• **WHAT YOU ARE ASKED TO DO**
The response must consist of the lines below from the one with "Lemma wf_leaves n" through the one with "- intros d Hd.", exactly as they appear and with both ends kept.

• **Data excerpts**
Lemma SendTo_shrinks id t p n : shrinks n (fst (SendTo id t p n)).
Proof.
  unfold SendTo. destruct (peers n !! id) as [q|]; [|done]. destruct (conn q) as [c|]; [|done].
  destruct (negb _); [done|]. pose proof (frame_to_shrinks c (envelope n t p) n).
  by destruct (frame_to c (envelope n t p) n).
Qed.

Lemma set_msgCh_shrinks ch n : shrinks n (set_msgCh ch n).
Proof. by apply shrinks_conns. Qed.

Lemma on_frame_shrinks data n : shrinks n (on_frame data n).
Proof. unfold on_frame, deliver. repeat case_match; try done. apply set_msgCh_shrinks. Qed.

Lemma check_one_shrinks alive n id : shrinks n (check_one alive n id).
Proof.
  unfold check_one. destruct (peers n !! id) as [p|] eqn:Ep; [|done]. destruct (conn p) as [c|]; [|done].
  destruct (negb _); [done|]. destruct (_ && _); [done|]. etrans; [|apply close_conn_shrinks].
  pose proof (deactivate_shrinks id n) as H. unfold deactivate in H. by rewrite Ep in H.
Qed.

Lemma close_peer_shrinks n id : shrinks n (close_peer n id).
Proof.
  unfold close_peer. destruct (peers n !! id) as [p|]; [|done]. destruct (conn p); [|done]. apply close_conn_shrinks.
Qed.

Lemma call_shrinks n n' : call_step n n' -> shrinks n n'.
Proof.
  intros [order t p _|id t p|m n2 Hm| | |order _].
  - apply Broadcast_shrinks.
  - apply SendTo_shrinks.
  - simpl in Hm. destruct (msgCh n) as [|m' ch]; [done|]. injection Hm as _ <-. apply set_msgCh_shrinks.
  - split; try done; [intros id p' Hp; by exists p'|intros [d Hd]; cbn; by rewrite Hd|]. unfold cancelled, cancel. cbn. by destruct (ctx n).
  - split; try done; [intros id p' Hp; by exists p'|]. cbn. by destruct (listener n).
  - apply foldl_shrinks. apply close_peer_shrinks.
Qed.

(** ** The invariant *)

Definition conn_of (t : task) : option nat :=
  match t with
  | HandleInbound _ c _ | Dialed _ c _ | Announcing _ c _ | ReadTop _ c _ | Reading _ c _ | Closing _ c | Leaving _ c => Some c
  | _ => None
  end.

(** The entry a goroutine works for, once registered. *)
Definition serves (t : task) : option (string * nat) :=
  match t with
  | Announcing id c _ | ReadTop id c _ | Reading id c _ | Closing id c | Leaving id c => Some (id, c)
  | _ => None
  end.

Definition hands (c : nat) (ts : list task) : nat :=
  sum_list_with (fun t => if decide (conn_of t = Some c) then 1 else 0)%nat ts.

#[export] Instance hands_perm c : Proper (Permutation ==> eq) (hands c).
Proof. intros ts ts' H. unfold hands. by rewrite H. Qed.

Lemma hands_app c ts ts' : hands c (ts ++ ts') = (hands c ts + hands c ts')%nat.
Proof. apply sum_list_with_app. Qed.

Lemma hands_elem c t ts : t ∈ ts -> conn_of t = Some c -> (0 < hands c ts)%nat.
Proof.
  intros (l1 & l2 & ->)%list_elem_of_split Hc. rewrite hands_app. unfold hands at 2. cbn [sum_list_with].
  rewrite decide_True by done. lia.
Qed.

(** Every open connection is in the hands of exactly one goroutine, no connection in
    those of two; a goroutine that has closed its connection finds it closed; and the
    connection of an active entry is served by a goroutine that works for that entry. *)
Record wf (n : Network) (ts : list task) : Prop := {
  wf_hands c : (hands c ts <= 1)%nat;
  wf_known c : (0 < hands c ts)%nat -> is_Some (conns n !! c);
  wf_open c : is_open n c -> (0 < hands c ts)%nat;
  wf_leaving id c : Leaving id c ∈ ts -> ~ is_open n c;
  wf_entry id p : peers n !! id = Some p -> ID p = id /\ exists c, conn p = Some c /\ is_Some (conns n !! c) /\
    (IsActive p = true -> exists t, t ∈ ts /\ serves t = Some (id, c))
}.

#[export] Instance wf_perm n : Proper (Permutation ==> iff) (wf n).
Proof.
  assert (forall ts ts', Permutation ts ts' -> wf n ts -> wf n ts') as H.
  { intros ts ts' Hp [H1 H2 H3 H4 H5]. split.
    - intros c. by rewrite <- Hp.
    - intros c. rewrite <- Hp. apply H2.
    - intros c. rewrite <- Hp. apply H3.
    - intros id c. rewrite <- Hp. apply H4.
    - intros id p Hid. destruct (H5 id p Hid) as (E & c & Hc & Hk & Ha). split; [done|]. exists c. split; [done|].
      split; [done|]. intros Hact. destruct (Ha Hact) as (t & Ht & Hs). exists t. by rewrite <- Hp. }
  intros ts ts' Hp. split; apply H; by try symmetry.
Qed.

Lemma wf_shrinks n n' ts : shrinks n n' -> wf n ts -> wf n' ts.
Proof.
  intros [K O P _ _ _] [H1 H2 H3 H4 H5]. split; [done| | | |].
  - intros c Hc. by apply K, H2.
  - intros c Hc. by apply H3, O.
  - intros id c Hin Hop. by apply (H4 id c Hin), O.
  - intros id p' Hp. apply P in Hp as (p & Hp & E1 & E2 & A). destruct (H5 id p Hp) as (E & c & Hc & Hk & Ha).
    split; [congruence|]. exists c. split; [congruence|]. split; [by apply K|]. auto.
Qed.

(** A goroutine moves on with the connection it has. *)
Lemma wf_moves n t ts rest :
  (forall c, hands c ts = hands c [t]) -> (forall id c, Leaving id c ∈ ts -> Leaving id c = t) ->
  (forall x, serves t = Some x -> exists t', t' ∈ ts /\ serves t' = Some x) ->
  wf n (t :: rest) -> wf n (ts ++ rest).
Proof.
  intros Hh Hl Hs [H1 H2 H3 H4 H5].
  assert (forall c, hands c (ts ++ rest) = hands c (t :: rest)) as Hc.
  { intros c. by rewrite hands_app, Hh, <- hands_app. }
  split.
  - intros c. by rewrite Hc.
  - intros c. rewrite Hc. apply H2.
  - intros c. rewrite Hc. apply H3.
  - intros id c [Hin|Hin]%elem_of_app; apply (H4 id c); [rewrite (Hl _ _ Hin); left|by right].
  - intros id p Hp. destruct (H5 id p Hp) as (E & c & Hcn & Hk & Ha). split; [done|]. exists c. split; [done|].
    split; [done|]. intros Hact. destruct (Ha Hact) as (t' & Hin & Hst). apply elem_of_cons in Hin as [->|Hin].
    + destruct (Hs _ Hst) as (t' & Hin & Ht). exists t'. split; [|done]. apply elem_of_app. by left.
    + exists t'. split; [|done]. apply elem_of_app. by right.
Qed.

(** A new connection for a goroutine that had none. *)
Lemma wf_opens n t ts rest c o :
  conns n !! c = None -> conn_of t = None ->
  (forall d, hands d ts = if decide (d = c) then 1%nat else 0%nat) -> (forall id d, Leaving id d ∉ ts) ->
  wf n (t :: rest) -> wf (open_new c o n) (ts ++ rest).
Proof.
  intros Hnew Ht Hts Hnl [H1 H2 H3 H4 H5].
  assert (forall d, hands d (t :: rest) = hands d rest) as Hrest.
  { intros d. unfold hands. cbn [sum_list_with]. rewrite decide_False; [done|]. by rewrite Ht. }
  assert (hands c rest = 0%nat) as Hc.
  { rewrite <- Hrest. destruct (hands c (t :: rest)) eqn:E; [done|]. destruct (H2 c) as [k Hk]; [lia|]. congruence. }
  split.
  - intros d. rewrite hands_app, Hts. specialize (H1 d). rewrite Hrest in H1. case_decide; subst; lia.
  - intros d. rewrite hands_app, Hts. cbn [conns open_new set_conns]. case_decide as Hd.
    + intros _. subst d. rewrite lookup_insert_eq. by eexists.
    + intros Hp. rewrite lookup_insert_ne by done. apply H2. rewrite Hrest. lia.
  - intros d [[-> _]|[Hd Ho]]%is_open_insert; rewrite hands_app, Hts; [rewrite decide_True by done; lia|].
    apply H3 in Ho. rewrite Hrest in Ho. lia.
  - intros id d [Hin|Hin]%elem_of_app; [by apply Hnl in Hin|]. intros [[-> _]|[Hd Ho]]%is_open_insert.
    + pose proof (hands_elem c _ _ Hin eq_refl). lia.
    + apply (H4 id d); [by right|done].
  - intros id p Hp. destruct (H5 id p Hp) as (E & d & Hd & [k Hk] & Ha). split; [done|]. exists d. split; [done|].
    assert (c <> d) by congruence. split; [exists k; cbn; by rewrite lookup_insert_ne|].
    intros Hact. destruct (Ha Hact) as (t' & [->|Hin]%elem_of_cons & Hs); [by destruct t|].
    exists t'. split; [|done]. apply elem_of_app. by right.
Qed.

(** The registration of a connection, possibly over an entry of the same name. *)
Lemma wf_registers n t id addr c i rest :
  conn_of t = Some c -> serves t = None ->
  wf n (t :: rest) -> wf (add_peer id addr c n) (Announcing id c i :: rest).
Proof.
  intros Ht Hs [H1 H2 H3 H4 H5].
  assert (forall d, hands d (Announcing id c i :: rest) = hands d (t :: rest)) as Hh.
  { intros d. unfold hands. cbn [sum_list_with]. by rewrite Ht. }
  split.
  - intros d. by rewrite Hh.
  - intros d. rewrite Hh. apply H2.
  - intros d. rewrite Hh. apply H3.
  - intros j d [Hin|Hin]%elem_of_cons; [done|]. intros Ho. apply (H4 j d); [by right|done].
  - intros j p. cbn [peers add_peer set_peers]. destruct (decide (id = j)) as [<-|Hne].
    + rewrite lookup_insert_eq. intros [= <-]. split; [done|]. exists c. split; [done|]. split.
      * apply H2. unfold hands. cbn [sum_list_with]. rewrite decide_True by done. lia.
      * intros _. exists (Announcing id c i). split; [left|done].
    + rewrite lookup_insert_ne by done. intros Hp. destruct (H5 j p Hp) as (E & d & Hd & Hk & Ha).
      split; [done|]. exists d. split; [done|]. split; [done|]. intros Hact.
      destruct (Ha Hact) as (t' & [->|Hin]%elem_of_cons & Ht'); [congruence|]. exists t'. split; [by right|done].
Qed.

(** A read loop ends: its connection is closed, its entry inactive. *)
Lemma wf_leaves n id c rest : wf n (Leaving id c :: rest) -> wf (deactivate id n) rest.
Proof.
  intros H. pose proof (wf_leaving _ _ H id c (list_elem_of_here _ _)) as Hcl.
  assert (forall d, hands d (Leaving id c :: rest) = ((if decide (d = c) then 1 else 0) + hands d rest)%nat) as Hh.
  { intros d. unfold hands. cbn [sum_list_with conn_of]. f_equal. repeat case_decide; congruence. }
  assert (forall d, conns (deactivate id n) !! d = conns n !! d) as Hcs by (intros d; unfold deactivate; by case_match).
  destruct H as [H1 H2 H3 H4 H5]. split.
  - intros d. specialize (H1 d). rewrite Hh in H1. lia.
  - intros d Hd. rewrite Hcs. apply H2. rewrite Hh. lia.
  - intros d Ho. unfold is_open in Ho. rewrite Hcs in Ho. pose proof (H3 d Ho) as Hp. rewrite Hh in Hp.
    case_decide; [subst; done|lia].
  - intros j d Hin Ho. unfold is_open in Ho. rewrite Hcs in Ho. apply (H4 j d); [by right|done].
  - intros j p Hp. destruct (decide (j = id)) as [->|Hne].
    + unfold deactivate in Hp. destruct (peers n !! id) as [q|] eqn:Eq; [|congruence].
      cbn [peers set_peers] in Hp. rewrite lookup_insert_eq in Hp. injection Hp as <-.
      destruct (H5 id q Eq) as (E & d & Hd & Hk & _). split; [done|]. exists d. by rewrite Hcs.
    + assert (peers n !! j = Some p) as Hq.
      { unfold deactivate in Hp. destruct (peers n !! id); [|done]. cbn [peers set_peers] in Hp.
        by rewrite lookup_insert_ne in Hp. }
      destruct (H5 j p Hq) as (E & d & Hd & Hk & Ha). split; [done|]. exists d. rewrite Hcs. split; [done|].
      split; [done|]. intros Hact. destruct (Ha Hact) as (t & [->|Hin]%elem_of_cons & Ht); [|by exists t].
      injection Ht as -> ->. done.
Qed.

• **WORKED SOLUTION**
Lemma wf_leaves n id c rest : wf n (Leaving id c :: rest) -> wf (deactivate id n) rest.
Proof.
  intros H. pose proof (wf_leaving _ _ H id c (list_elem_of_here _ _)) as Hcl.
  assert (forall d, hands d (Leaving id c :: rest) = ((if decide (d = c) then 1 else 0) + hands d rest)%nat) as Hh.
  { intros d. unfold hands. cbn [sum_list_with conn_of]. f_equal. repeat case_decide; congruence. }
  assert (forall d, conns (deactivate id n) !! d = conns n !! d) as Hcs by (intros d; unfold deactivate; by case_match).
  destruct H as [H1 H2 H3 H4 H5]. split.
  - intros d. specialize (H1 d). rewrite Hh in H1. lia.
  - intros d Hd. rewrite Hcs. apply H2. rewrite Hh. lia.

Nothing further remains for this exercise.